## TASK OBJECTIVE
Search the records for the string "memory" and copy every line in which it appears.

+++

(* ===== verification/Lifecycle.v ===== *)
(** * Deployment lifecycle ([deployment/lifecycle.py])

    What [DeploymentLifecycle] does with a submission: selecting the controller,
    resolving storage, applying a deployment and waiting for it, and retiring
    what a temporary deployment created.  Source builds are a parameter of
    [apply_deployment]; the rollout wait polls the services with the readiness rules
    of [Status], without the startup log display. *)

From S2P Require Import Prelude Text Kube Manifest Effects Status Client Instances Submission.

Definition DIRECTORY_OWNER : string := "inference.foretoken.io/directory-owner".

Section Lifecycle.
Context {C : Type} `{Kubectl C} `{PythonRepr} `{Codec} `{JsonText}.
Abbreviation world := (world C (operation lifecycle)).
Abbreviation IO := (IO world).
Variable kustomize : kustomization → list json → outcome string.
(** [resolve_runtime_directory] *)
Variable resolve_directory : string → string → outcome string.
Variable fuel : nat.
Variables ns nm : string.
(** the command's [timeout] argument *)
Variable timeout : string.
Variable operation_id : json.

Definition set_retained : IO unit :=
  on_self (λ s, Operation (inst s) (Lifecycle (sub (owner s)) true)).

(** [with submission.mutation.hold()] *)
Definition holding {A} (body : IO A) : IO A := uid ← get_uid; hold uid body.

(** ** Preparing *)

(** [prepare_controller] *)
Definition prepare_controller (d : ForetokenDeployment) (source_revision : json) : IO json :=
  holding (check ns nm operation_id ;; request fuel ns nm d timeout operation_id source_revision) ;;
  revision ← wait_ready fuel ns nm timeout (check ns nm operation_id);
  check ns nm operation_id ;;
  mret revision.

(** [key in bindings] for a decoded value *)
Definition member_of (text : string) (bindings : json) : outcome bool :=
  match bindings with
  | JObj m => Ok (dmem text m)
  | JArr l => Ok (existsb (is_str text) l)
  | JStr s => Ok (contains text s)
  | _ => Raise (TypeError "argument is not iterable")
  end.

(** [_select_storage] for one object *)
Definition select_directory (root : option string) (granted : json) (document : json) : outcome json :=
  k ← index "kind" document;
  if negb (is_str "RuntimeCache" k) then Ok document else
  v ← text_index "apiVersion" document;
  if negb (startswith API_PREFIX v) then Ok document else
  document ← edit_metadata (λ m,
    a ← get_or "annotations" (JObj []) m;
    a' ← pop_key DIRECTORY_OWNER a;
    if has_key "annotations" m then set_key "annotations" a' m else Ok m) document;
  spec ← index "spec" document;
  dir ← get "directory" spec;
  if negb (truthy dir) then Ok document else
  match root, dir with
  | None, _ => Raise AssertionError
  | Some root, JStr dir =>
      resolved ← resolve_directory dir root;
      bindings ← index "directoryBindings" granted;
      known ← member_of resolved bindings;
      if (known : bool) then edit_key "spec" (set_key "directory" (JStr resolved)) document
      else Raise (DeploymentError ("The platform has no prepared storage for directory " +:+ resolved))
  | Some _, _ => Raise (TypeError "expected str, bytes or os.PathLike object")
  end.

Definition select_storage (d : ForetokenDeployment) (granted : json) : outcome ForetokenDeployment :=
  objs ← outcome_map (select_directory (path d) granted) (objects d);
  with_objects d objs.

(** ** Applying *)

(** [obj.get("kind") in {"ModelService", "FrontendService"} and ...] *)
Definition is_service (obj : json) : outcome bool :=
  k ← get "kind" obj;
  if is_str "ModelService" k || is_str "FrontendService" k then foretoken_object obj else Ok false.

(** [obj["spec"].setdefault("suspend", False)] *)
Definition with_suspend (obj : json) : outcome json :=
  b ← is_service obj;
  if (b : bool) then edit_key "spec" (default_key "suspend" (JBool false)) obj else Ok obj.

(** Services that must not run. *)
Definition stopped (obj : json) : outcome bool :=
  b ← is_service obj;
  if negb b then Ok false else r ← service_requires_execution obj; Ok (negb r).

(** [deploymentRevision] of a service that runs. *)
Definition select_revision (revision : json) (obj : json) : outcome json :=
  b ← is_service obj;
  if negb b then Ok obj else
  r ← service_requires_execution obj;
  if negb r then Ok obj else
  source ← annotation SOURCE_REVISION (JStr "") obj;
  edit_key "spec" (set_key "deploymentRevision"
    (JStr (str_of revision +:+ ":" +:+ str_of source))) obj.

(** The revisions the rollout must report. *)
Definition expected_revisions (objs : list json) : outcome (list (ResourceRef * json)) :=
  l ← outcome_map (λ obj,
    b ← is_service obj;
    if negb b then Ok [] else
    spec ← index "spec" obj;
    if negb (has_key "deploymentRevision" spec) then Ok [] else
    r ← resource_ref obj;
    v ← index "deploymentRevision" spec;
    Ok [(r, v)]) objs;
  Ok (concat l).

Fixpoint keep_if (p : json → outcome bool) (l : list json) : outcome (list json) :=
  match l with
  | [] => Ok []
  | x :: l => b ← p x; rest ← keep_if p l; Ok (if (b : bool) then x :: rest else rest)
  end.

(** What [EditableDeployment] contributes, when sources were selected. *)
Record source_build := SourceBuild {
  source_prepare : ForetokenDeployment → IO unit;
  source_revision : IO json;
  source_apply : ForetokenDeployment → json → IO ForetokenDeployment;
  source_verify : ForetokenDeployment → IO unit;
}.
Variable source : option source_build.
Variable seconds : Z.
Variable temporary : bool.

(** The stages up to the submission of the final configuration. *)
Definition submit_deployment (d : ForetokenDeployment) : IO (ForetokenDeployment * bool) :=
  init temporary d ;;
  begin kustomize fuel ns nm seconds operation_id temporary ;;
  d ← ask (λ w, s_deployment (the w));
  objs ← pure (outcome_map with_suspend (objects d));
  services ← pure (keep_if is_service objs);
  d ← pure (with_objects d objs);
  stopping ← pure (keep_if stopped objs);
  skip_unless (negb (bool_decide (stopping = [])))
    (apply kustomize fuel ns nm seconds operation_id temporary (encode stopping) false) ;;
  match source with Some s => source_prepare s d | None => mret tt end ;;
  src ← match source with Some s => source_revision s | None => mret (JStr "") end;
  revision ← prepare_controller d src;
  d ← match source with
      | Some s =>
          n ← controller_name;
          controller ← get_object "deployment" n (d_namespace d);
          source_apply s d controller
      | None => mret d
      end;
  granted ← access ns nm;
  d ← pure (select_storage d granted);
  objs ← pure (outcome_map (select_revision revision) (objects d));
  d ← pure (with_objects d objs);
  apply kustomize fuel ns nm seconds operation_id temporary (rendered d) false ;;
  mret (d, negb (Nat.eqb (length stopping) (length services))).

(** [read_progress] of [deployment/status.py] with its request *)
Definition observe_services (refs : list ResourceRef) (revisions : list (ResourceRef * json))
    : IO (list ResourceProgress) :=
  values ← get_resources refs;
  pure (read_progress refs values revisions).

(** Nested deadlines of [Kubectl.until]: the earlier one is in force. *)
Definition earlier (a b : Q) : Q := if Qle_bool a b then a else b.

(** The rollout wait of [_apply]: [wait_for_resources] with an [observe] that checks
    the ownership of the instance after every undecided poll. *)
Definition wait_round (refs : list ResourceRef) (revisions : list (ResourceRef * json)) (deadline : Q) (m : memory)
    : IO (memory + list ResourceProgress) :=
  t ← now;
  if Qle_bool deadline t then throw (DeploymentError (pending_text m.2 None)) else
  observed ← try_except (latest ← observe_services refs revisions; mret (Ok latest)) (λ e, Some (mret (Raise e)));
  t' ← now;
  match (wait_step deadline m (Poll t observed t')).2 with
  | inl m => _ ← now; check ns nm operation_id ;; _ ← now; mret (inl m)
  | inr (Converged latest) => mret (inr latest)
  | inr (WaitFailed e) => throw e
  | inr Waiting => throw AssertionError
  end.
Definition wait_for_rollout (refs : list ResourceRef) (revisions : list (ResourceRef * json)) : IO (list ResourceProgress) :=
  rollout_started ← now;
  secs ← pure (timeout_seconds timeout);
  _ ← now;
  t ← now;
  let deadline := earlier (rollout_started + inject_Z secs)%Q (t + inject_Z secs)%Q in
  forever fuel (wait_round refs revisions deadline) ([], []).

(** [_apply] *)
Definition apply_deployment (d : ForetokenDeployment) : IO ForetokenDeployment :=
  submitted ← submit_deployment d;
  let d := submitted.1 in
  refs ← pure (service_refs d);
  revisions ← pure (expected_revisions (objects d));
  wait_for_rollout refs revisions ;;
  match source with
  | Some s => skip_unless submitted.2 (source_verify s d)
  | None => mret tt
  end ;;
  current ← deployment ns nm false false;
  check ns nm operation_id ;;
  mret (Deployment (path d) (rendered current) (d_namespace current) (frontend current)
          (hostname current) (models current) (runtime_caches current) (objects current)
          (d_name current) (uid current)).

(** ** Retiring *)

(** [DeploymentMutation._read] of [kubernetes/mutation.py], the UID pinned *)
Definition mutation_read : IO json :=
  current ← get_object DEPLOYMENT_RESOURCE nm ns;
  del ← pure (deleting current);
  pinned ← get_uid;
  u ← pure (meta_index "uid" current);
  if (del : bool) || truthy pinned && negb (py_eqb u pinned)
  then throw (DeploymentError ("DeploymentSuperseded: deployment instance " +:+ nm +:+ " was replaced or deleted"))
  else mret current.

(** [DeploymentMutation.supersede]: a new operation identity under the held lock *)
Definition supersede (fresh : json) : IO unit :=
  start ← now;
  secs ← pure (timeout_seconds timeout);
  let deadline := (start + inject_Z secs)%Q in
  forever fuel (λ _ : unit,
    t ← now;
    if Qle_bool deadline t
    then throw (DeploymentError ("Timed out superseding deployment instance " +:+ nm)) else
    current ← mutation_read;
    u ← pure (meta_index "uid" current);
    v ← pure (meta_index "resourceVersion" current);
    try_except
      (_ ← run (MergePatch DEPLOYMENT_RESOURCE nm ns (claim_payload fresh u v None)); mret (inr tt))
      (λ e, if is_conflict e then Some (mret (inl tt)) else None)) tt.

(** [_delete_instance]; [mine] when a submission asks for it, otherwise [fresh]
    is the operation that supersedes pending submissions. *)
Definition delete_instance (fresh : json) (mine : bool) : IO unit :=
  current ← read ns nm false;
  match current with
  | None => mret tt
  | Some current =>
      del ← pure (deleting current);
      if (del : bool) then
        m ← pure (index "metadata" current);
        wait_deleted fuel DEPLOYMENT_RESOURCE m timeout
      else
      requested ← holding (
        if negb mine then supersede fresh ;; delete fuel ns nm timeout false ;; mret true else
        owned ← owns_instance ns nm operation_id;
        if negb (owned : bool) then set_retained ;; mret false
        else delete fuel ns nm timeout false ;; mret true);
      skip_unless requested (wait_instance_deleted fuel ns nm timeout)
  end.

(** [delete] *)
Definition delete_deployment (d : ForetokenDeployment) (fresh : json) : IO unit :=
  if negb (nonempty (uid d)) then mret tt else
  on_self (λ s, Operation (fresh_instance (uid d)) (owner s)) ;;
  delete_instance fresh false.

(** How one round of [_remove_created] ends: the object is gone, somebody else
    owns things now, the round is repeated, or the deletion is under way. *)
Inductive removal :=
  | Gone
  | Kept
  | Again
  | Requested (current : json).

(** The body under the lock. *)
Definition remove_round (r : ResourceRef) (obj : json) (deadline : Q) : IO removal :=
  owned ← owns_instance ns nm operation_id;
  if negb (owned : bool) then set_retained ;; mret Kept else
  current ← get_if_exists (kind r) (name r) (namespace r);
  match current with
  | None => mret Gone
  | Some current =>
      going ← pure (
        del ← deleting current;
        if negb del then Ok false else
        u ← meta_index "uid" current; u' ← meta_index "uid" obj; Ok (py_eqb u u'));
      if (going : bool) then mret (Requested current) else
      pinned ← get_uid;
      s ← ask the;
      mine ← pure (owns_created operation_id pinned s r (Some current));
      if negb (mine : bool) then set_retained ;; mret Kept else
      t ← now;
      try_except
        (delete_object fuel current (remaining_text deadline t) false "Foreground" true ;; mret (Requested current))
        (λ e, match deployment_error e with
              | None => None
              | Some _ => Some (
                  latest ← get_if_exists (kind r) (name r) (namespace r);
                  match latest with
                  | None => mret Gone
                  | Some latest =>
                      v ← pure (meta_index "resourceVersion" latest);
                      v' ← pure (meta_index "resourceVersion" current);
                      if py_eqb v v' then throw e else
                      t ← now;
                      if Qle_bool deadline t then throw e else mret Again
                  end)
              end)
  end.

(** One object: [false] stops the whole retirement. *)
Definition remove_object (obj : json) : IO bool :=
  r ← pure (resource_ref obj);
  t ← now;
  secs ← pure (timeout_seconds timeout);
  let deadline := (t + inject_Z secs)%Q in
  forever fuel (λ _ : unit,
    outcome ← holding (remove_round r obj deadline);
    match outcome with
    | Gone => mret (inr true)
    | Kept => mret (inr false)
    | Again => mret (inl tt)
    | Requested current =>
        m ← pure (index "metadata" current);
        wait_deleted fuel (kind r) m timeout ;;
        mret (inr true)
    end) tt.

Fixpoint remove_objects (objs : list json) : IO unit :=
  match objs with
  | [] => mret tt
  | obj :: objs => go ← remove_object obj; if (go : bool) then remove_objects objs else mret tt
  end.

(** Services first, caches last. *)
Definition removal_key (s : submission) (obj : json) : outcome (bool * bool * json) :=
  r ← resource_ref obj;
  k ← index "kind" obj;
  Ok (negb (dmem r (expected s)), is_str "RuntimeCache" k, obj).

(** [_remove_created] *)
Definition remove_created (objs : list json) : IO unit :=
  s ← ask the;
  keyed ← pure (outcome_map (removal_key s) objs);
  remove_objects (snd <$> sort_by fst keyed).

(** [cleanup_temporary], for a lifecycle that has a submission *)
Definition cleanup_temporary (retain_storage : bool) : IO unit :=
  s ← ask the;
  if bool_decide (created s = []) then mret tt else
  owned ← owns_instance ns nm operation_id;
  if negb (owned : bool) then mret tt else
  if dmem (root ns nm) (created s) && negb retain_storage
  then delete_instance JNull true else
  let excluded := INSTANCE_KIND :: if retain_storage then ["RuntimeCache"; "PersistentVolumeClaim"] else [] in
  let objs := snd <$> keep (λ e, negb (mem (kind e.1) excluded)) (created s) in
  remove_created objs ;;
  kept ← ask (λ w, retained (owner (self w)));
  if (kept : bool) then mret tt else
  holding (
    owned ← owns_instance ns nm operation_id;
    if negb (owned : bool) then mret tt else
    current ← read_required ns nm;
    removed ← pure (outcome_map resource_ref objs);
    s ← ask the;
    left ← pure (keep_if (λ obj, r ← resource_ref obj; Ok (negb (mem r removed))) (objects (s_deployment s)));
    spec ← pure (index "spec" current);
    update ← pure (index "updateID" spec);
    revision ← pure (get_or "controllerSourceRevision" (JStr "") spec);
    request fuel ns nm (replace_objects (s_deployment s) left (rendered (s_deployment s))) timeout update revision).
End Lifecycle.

+++

## TASK ANSWER
Definition wait_round (refs : list ResourceRef) (revisions : list (ResourceRef * json)) (deadline : Q) (m : memory)
    : IO (memory + list ResourceProgress) :=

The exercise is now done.